§ PROVIDED MATERIAL:
Lemma search_alloc s e l lo :
  s < e -> chain lo l -> at_spot s e (search s e 0 l) l = alloc s e l.
Proof.
  revert lo. induction l as [|[rs re] l IH]; intros lo Hse Hc; [done|].
  cbn in Hc. destruct Hc as (Hlo & Hre & Hc). cbn [search alloc].
  destruct (decide (s < re /\ rs < e)) as [Hov|Hov].
  - by rewrite decide_True by lia.
  - rewrite decide_False by lia. case_decide as E1; [by subst|]. case_decide as E2.
    + subst. destruct l as [|[ns ne] l]; [done|]. repeat case_decide; by subst.
    + case_decide; [done|]. rewrite search_shift, at_spot_shift. by rewrite (IH re).
Qed.

(** ** Properties of [alloc] *)

Lemma covers_nil x : ~ covers [] x.
Proof. intros (e & He & _). by apply not_elem_of_nil in He. Qed.

Lemma covers_cons s e l x : covers ((s, e) :: l) x <-> s <= x < e \/ covers l x.
Proof.
  split.
  - intros (y & Hy & Hx). apply elem_of_cons in Hy as [->|Hy]; [by left|right; by exists y].
  - intros [Hx|(y & Hy & Hx)]; [exists (s, e)|exists y]; split; rewrite ?elem_of_cons; auto.
Qed.

Lemma chain_weaken lo lo' l : chain lo l -> lo' <= lo -> chain lo' l.
Proof. destruct l as [|[s e] l]; cbn; [done|]. intros (? & ? & ?) ?. split_and!; [lia|done|done]. Qed.

Lemma chain_above lo l x : chain lo l -> covers l x -> lo < x.
Proof.
  revert lo. induction l as [|[s e] l IH]; intros lo; cbn; [by intros _ ?%covers_nil|].
  intros (H1 & H2 & H3) [Hx|Hx]%covers_cons; [lia|]. specialize (IH e H3 Hx). lia.
Qed.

§ PROBLEM REQUIREMENTS: Considering only the material above, set down every line from the one with "(** ** Properties of [alloc] *)" to the one with "revert lo. induction l as [|[s", inclusive, exactly as written.

§ FINISHED TASK:
(** ** Properties of [alloc] *)

Lemma covers_nil x : ~ covers [] x.
Proof. intros (e & He & _). by apply not_elem_of_nil in He. Qed.

Lemma covers_cons s e l x : covers ((s, e) :: l) x <-> s <= x < e \/ covers l x.
Proof.
  split.
  - intros (y & Hy & Hx). apply elem_of_cons in Hy as [->|Hy]; [by left|right; by exists y].
  - intros [Hx|(y & Hy & Hx)]; [exists (s, e)|exists y]; split; rewrite ?elem_of_cons; auto.
Qed.

Lemma chain_weaken lo lo' l : chain lo l -> lo' <= lo -> chain lo' l.
Proof. destruct l as [|[s e] l]; cbn; [done|]. intros (? & ? & ?) ?. split_and!; [lia|done|done]. Qed.

Lemma chain_above lo l x : chain lo l -> covers l x -> lo < x.
Proof.
  revert lo. induction l as [|[s e] l IH]; intros lo; cbn; [by intros _ ?%covers_nil|].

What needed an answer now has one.